Giving in this way allows me to make a statement about the kind of world I want to live in. It gives me a sense of meaning and consistency. I want to live in a world where people get the help they need when they are sick, so we give to a number of free clinics. No one goes hungry in this world, so we give to local food pantries. People should be shielded from the impact of natural disasters, so (not knowing what else to do) we write a check to Haiti Relief. I want to honor and encourage my friends and family, so I support their good work.

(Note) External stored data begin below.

(** * Kramers-Moyal kernel estimator ([kramersmoyal/kmc.py])

    A shallow embedding of [kmc_kernel_estimator] and of the numpy / scipy
    array operations it is written with, followed by the properties of the
    estimator that the specification states.

    Arrays are numpy's C-contiguous arrays: a shape and the flat row-major
    data.  Scalars are kept behind an interface ([Scalar]) so that the
    structural results hold for any arithmetic; the concrete runs use
    binary64 floats ([PrimFloat]), the dtype numpy computes with. *)

From Stdlib Require Import List ZArith Lia Bool Arith PeanoNat.
From Stdlib Require Import Floats.
Import ListNotations.

Set Implicit Arguments.

(** ** Scalars *)

Class Scalar (R : Type) := {
  zero : R;
  one : R;
  add : R -> R -> R;
  sub : R -> R -> R;
  mul : R -> R -> R;
  div : R -> R -> R;
  (** [np.power] with an integer exponent *)
  pow : R -> Z -> R;
  leb : R -> R -> bool;
  of_nat : nat -> R
}.

(** The two facts about scalars that the zero-power channel needs; both hold
    for IEEE floats ([pow(x, 0) = 1] for every [x], NaN included). *)
Class ScalarLaws (R : Type) `{Scalar R} := {
  pow_0 : forall x : R, pow x 0%Z = one;
  mul_1_1 : mul one one = one
}.
Arguments ScalarLaws R {_}.

Module F64.

(** Integer powers by repeated multiplication, a negative exponent giving
    the reciprocal of the positive power.  It stands for the C library's
    [pow], which numpy calls; the general results do not depend on it. *)
Definition fpow (x : float) (n : Z) : float :=
  match n with
  | Z0 => 1%float
  | Zpos p => Pos.iter (PrimFloat.mul x) 1%float p
  | Zneg p => PrimFloat.div 1%float (Pos.iter (PrimFloat.mul x) 1%float p)
  end.

Definition fof_nat (n : nat) : float :=
  PrimFloat.of_uint63 (Uint63.of_Z (Z.of_nat n)).

#[export] Instance float_scalar : Scalar float := {
  zero := 0%float;
  one := 1%float;
  add := PrimFloat.add;
  sub := PrimFloat.sub;
  mul := PrimFloat.mul;
  div := PrimFloat.div;
  pow := fpow;
  leb := PrimFloat.leb;
  of_nat := fof_nat
}.

#[export] Instance float_laws : ScalarLaws float.
Proof. split; reflexivity. Qed.

Definition is_nan (x : float) : bool := PrimFloat.is_nan x.

End F64.
Export F64.

(** ** Python exceptions and the error monad *)

(** [ValueError] is what numpy and scipy raise (broadcasting, reshape, stack,
    dimensionality), [IndexError] what a missing axis of [shape] raises and
    [TypeError] what an object of the wrong kind raises; the other four are
    the error classes of the specification's taxonomy. *)
Inductive exn : Type :=
| ValueError
| IndexError
| TypeError
| ShapeMismatchError
| InsufficientDataError
| DegenerateKernelError
| InvalidPowerError.

Inductive res (A : Type) : Type :=
| Ok (a : A)
| Raise (e : exn).
Arguments Ok {A} a.
Arguments Raise {A} e.

Definition bind {A B : Type} (m : res A) (k : A -> res B) : res B :=
  match m with
  | Ok a => k a
  | Raise e => Raise e
  end.

Notation "x <- m ;; k" := (bind m (fun x => k))
  (at level 61, m at next level, right associativity).
Notation "' p <- m ;; k" := (bind m (fun x => let p := x in k))
  (at level 61, p pattern, m at next level, right associativity).

Definition raises {A : Type} (m : res A) : bool :=
  match m with Ok _ => false | Raise _ => true end.

Definition guard (b : bool) (e : exn) : res unit :=
  if b then Ok tt else Raise e.

(** Every exception a computation can raise satisfies [P]. *)
Definition only {A : Type} (P : exn -> Prop) (m : res A) : Prop :=
  forall e, m = Raise e -> P e.

Definition is_value_error (e : exn) : Prop := e = ValueError.

(** What the estimator can raise: the errors of numpy, scipy and Python's
    indexing, and the dimensionality error of the histogram builder. *)
Definition library_error (e : exn) : Prop :=
  e = ValueError \/ e = IndexError \/ e = ShapeMismatchError.

(** ** Arrays *)

Record ndarray (A : Type) : Type := mk_nd {
  shape : list nat;
  data : list A
}.

(** [np.prod(shape)]: the number of entries of an array of that shape *)
Definition size (s : list nat) : nat := fold_right Nat.mul 1 s.

Definition wf {A : Type} (a : ndarray A) : Prop :=
  length (data a) = size (shape a).

(** Row-major flat index of a multi-index ([np.ravel_multi_index]) *)
Fixpoint ravel (s idx : list nat) : nat :=
  match s, idx with
  | _ :: s', i :: idx' => i * size s' + ravel s' idx'
  | _, _ => 0
  end.

(** Multi-index of a flat index ([np.unravel_index]) *)
Fixpoint unravel (s : list nat) (p : nat) : list nat :=
  match s with
  | [] => []
  | _ :: s' => p / size s' :: unravel s' (p mod size s')
  end.

(** An index lies inside a shape when it does so on every axis. *)
Definition in_shape (idx s : list nat) : Prop := Forall2 lt idx s.

(** The list [f 0; ...; f (n-1)] *)
Definition build {A : Type} (n : nat) (f : nat -> A) : list A :=
  map f (seq 0 n).

(** [l[i] for i, _ in enumerate(l)] *)
Definition enumerate {A : Type} (l : list A) : list (nat * A) :=
  combine (seq 0 (length l)) l.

In my dream world everyone has an equal opportunity to be healthy and prosperous, so we give in a way that I hope levels the playing field a tiny bit. I want my world to be filled with beautiful things but these days that kind of feels like a luxury. Sometimes someone I know well needs help and I realize how meaningless it would be to direct all my giving to strangers and turn away from my neighbor. But maybe I give less than I should, and maybe I do it somewhat reluctantly.

So, what am I saying with this month of hundreds about the kind of world I want to live in? I want to live in a world where wonderful and unexpected things happen and where things don’t always have to make perfect sense. In this world, a small gift can change a life. In this world, no one is invisible and my eyes are wide open.